N-methyl-D-aspartate receptors (NMDARs) are known for their role in the induction of long-term potentiation (LTP). Here we start by reviewing the early evidence for their role in LTP at CA1 synapses in the hippocampus. We then discuss more recent evidence that NMDAR dependent synaptic plasticity at these synapses can be separated into mechanistically distinct components. An initial phase of the synaptic potentiation, which is generally termed short-term potentiation (STP), decays in an activity-dependent manner and comprises two components that differ in their kinetics and NMDAR subtype dependence. The faster component involves activation of GluN2A and GluN2B subunits whereas the slower component involves activation of GluN2B and GluN2D subunits. The stable phase of potentiation, commonly referred to as LTP, requires activation of primarily triheteromeric NMDARs containing both GluN2A and GluN2B subunits. In new work, we compare STP with a rebound potentiation (RP) that is induced by NMDA application and conclude that they are different phenomena. We also report that NMDAR dependent long-term depression (NMDAR-LTD) is sensitive to a glycine site NMDAR antagonist.

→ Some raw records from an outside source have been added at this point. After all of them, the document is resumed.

Lemma others_length port n : 0 ≤ port < n → Z.of_nat (length (others port n)) = n - 1.
Proof.
  intros Hp. unfold others.
  replace n with (port + (1 + (n - port - 1))) by lia. rewrite !seqZ_app by lia.
  rewrite !filter_app, !length_app. change (seqZ (0 + port) 1) with [0 + port].
  rewrite filter_cons_False, filter_nil by lia.
  rewrite !filter_all by (intros x Hx%elem_of_seqZ; lia). rewrite !length_seqZ. cbn [length]. lia.
Qed.

(** A disposal releases the buffer unless it is a flooding that was partly refused. *)
Lemma disposed_released count device id ios :
  1 < count → 0 ≤ device < count → disposed count device id ios → released ios = negb (partly ios).
Proof.
  intros Hc Hd [|d bytes _ _|bytes answers Hlen]; [done|done|].
  pose proof (others_length device count Hd) as Ho. unfold flood_ios.
  set (tx := zip_with _ _ _).
  assert (given tx = Z.of_nat (length (filter (λ a, a = true) answers)) ∧
    (∀ n, foldl (λ n c, match c with SetRefcnt _ n' => n' | _ => n end) n tx = n) ∧
    existsb (λ c, match c with Transmit _ _ _ true => true | _ => false end) tx = existsb (λ a, a) answers ∧
    existsb (λ c, match c with Transmit _ _ _ false => true | _ => false end) tx = negb (forallb (λ a, a) answers))
    as (Hg & Hr & Hx & Hy).
  { subst tx. revert Hlen. generalize (others device count). intros l. clear. revert l.
    induction answers as [|a answers IH]; intros [|d l]; simpl; try done. intros [= Hlen].
    destruct (IH l Hlen) as (Hg & Hr & Hx & Hy). unfold given in *.
    rewrite !filter_cons. destruct a; simpl; rewrite ?Hx, ?Hy; split_and!; try done; lia. }
  unfold released, partly, given, references. cbn [foldl existsb orb]. rewrite filter_cons_False by done.
  rewrite filter_app, length_app, foldl_app, !existsb_app, Hr, Hx, Hy. unfold given in Hg.
  apply Nat2Z.inj in Hg. rewrite Hg.
  destruct (forallb (λ a, a) answers) eqn:Hall; cbn [negb].
  - assert (filter (λ a, a = true) answers = answers) as ->.
    { apply filter_all. intros a Ha%list_elem_of_In. rewrite forallb_forall in Hall. by apply Hall. }
    simpl. rewrite !orb_false_r, andb_false_r. simpl. rewrite Nat.add_0_r. lia.
  - rewrite !filter_cons_False, filter_cons_True by done. simpl. rewrite !orb_false_r, andb_true_r.
    destruct (existsb (λ a, a) answers) eqn:Hany; cbn [negb].
    + apply existsb_exists in Hany as (a & Ha%list_elem_of_In & ->).
      assert (true ∈ filter (λ a, a = true) answers) as Hin by (by apply list_elem_of_filter).
      destruct (filter _ answers); [by apply elem_of_nil in Hin|]. cbn [length].
      destruct (Z.eqb_spec (Z.of_nat (S (length l) + 1)) 1); [lia|done].
    + assert (filter (λ a, a = true) answers = []) as ->; [|done].
      apply filter_none. intros a Ha -> . apply not_true_iff_false in Hany. apply Hany, existsb_exists.
      exists true. split; [by apply list_elem_of_In|done].
Qed.

Section flooding.
Variable tx : nat → bool.

(** The transmissions of a packet to devices, from the [c]-th request on. *)
Definition sends (c : nat) (id : Z) (bytes : list Z) (ds : list Z) : list io :=
  imap (λ k d, Transmit d id bytes (tx (c + k))) ds.

(** How many of the first [n] are accepted. *)
Definition accepted (c n : nat) : Z := ncount (λ k, tx (c + Z.to_nat k)) n.

Lemma flood_loop w id port bytes nb :
  0 ≤ nb < 2 ^ 16 →
  ∃ w', for_each 0 nb (λ device '(total_sent, w),
     if negb (device =? port) then
       let '(n, w') := rte_eth_tx_burst tx w device id bytes in
       total_sent' ← int_chk (total_sent + n);
       Some (total_sent', w')
     else Some (total_sent, w)) (0, w) =
    Some (accepted (tx_calls w) (length (others port nb)), w') ∧
    rx_calls w' = rx_calls w ∧
    trace w' = trace w ++ sends (tx_calls w) id bytes (others port nb).
Proof.
  intros Hnb. match goal with |- context [for_each 0 nb ?b _] =>
    destruct (for_each_rule (S := Z * world) (λ i '(sent, w'),
      sent = accepted (tx_calls w) (length (others port i)) ∧ rx_calls w' = rx_calls w ∧
      tx_calls w' = (tx_calls w + length (others port i))%nat ∧
      trace w' = trace w ++ sends (tx_calls w) id bytes (others port i)) 0 nb b (0, w))
      as ([sent w'] & -> & -> & ? & ? & ?) end; [lia|lia| | |by eauto].
  { unfold others. simpl. split_and!; [done|done|lia|]. by rewrite app_nil_r. }
  intros i [sent w1] Hi (-> & Hrx & Htx & Htr). 
  assert (others port (i + 1) = others port i ++ filter (λ d, d ≠ port) [i]) as ->
    by (unfold others; by rewrite seqZ_snoc, filter_app by lia).
  destruct (Z.eqb_spec i port) as [->|Hne]; cbn [negb].
  { eexists. split; [done|]. simpl. rewrite filter_cons_False by lia. rewrite app_nil_r. done. }
  assert (Z.of_nat (length (others port i)) ≤ i) as Hlen.
  { unfold others. pose proof (length_filter (λ d, d ≠ port) (seqZ 0 i)) as Hl.
    rewrite length_seqZ in Hl. lia. }
  pose proof (ncount_range (λ k, tx (tx_calls w + Z.to_nat k)) (length (others port i))) as Hr.
  fold (accepted (tx_calls w) (length (others port i))) in Hr.
  unfold rte_eth_tx_burst. rewrite int_chk_small; cycle 1.
  { unfold INT_MIN, INT_MAX. destruct (tx (tx_calls w1)); simpl; lia. }
  cbn [mbind option_bind]. eexists. split; [done|]. simpl.
  rewrite filter_cons_True, filter_nil by done. rewrite length_app. simpl.
  split_and!; [|done|lia|].
  - rewrite Nat.add_1_r. unfold accepted. simpl. rewrite Htx, Nat2Z.id. done.
  - unfold sends. rewrite imap_app. simpl. rewrite Nat.add_0_r, Htr, Htx, <- app_assoc. done.
Qed.

(** Flooding, whatever the devices answer. *)
Lemma flood_spec w id port bytes nb :
  0 ≤ port < nb → nb < 2 ^ 16 →
  ∃ w', flood tx w id port bytes nb = Some w' ∧ rx_calls w' = rx_calls w ∧
    trace w' = trace w ++ SetRefcnt id (nb - 1) :: sends (tx_calls w) id bytes (others port nb) ++
      (if accepted (tx_calls w) (length (others port nb)) =? nb - 1
       then [] else [SetRefcnt id 1; FreeMbuf id]).
Proof.
  intros Hp Hnb. unfold flood. rewrite u16_small by lia.
  destruct (flood_loop (rte_mbuf_refcnt_set w id (nb - 1)) id port bytes nb)
    as (w' & -> & Hrx & Htr); [lia|]. cbn [mbind option_bind]. simpl in Hrx, Htr.
  destruct (accepted _ _ =? nb - 1); cbn [negb]; (eexists; split; [done|]); simpl;
    (split; [done|]); rewrite Htr, <- app_assoc; simpl; rewrite <- ?app_assoc, ?app_nil_r; done.
Qed.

We conclude that NMDARs are not synonymous for either LTP or memory. Whilst important for the induction of LTP at many synapses in the CNS, not all forms of LTP require the activation of NMDARs. Furthermore, NMDARs mediate the induction of other forms of synaptic plasticity and are important for synaptic transmission. It is, therefore, not possible to equate NMDARs with LTP though they are intimately linked. This article is part of a Special Issue entitled SI: Brain and Memory.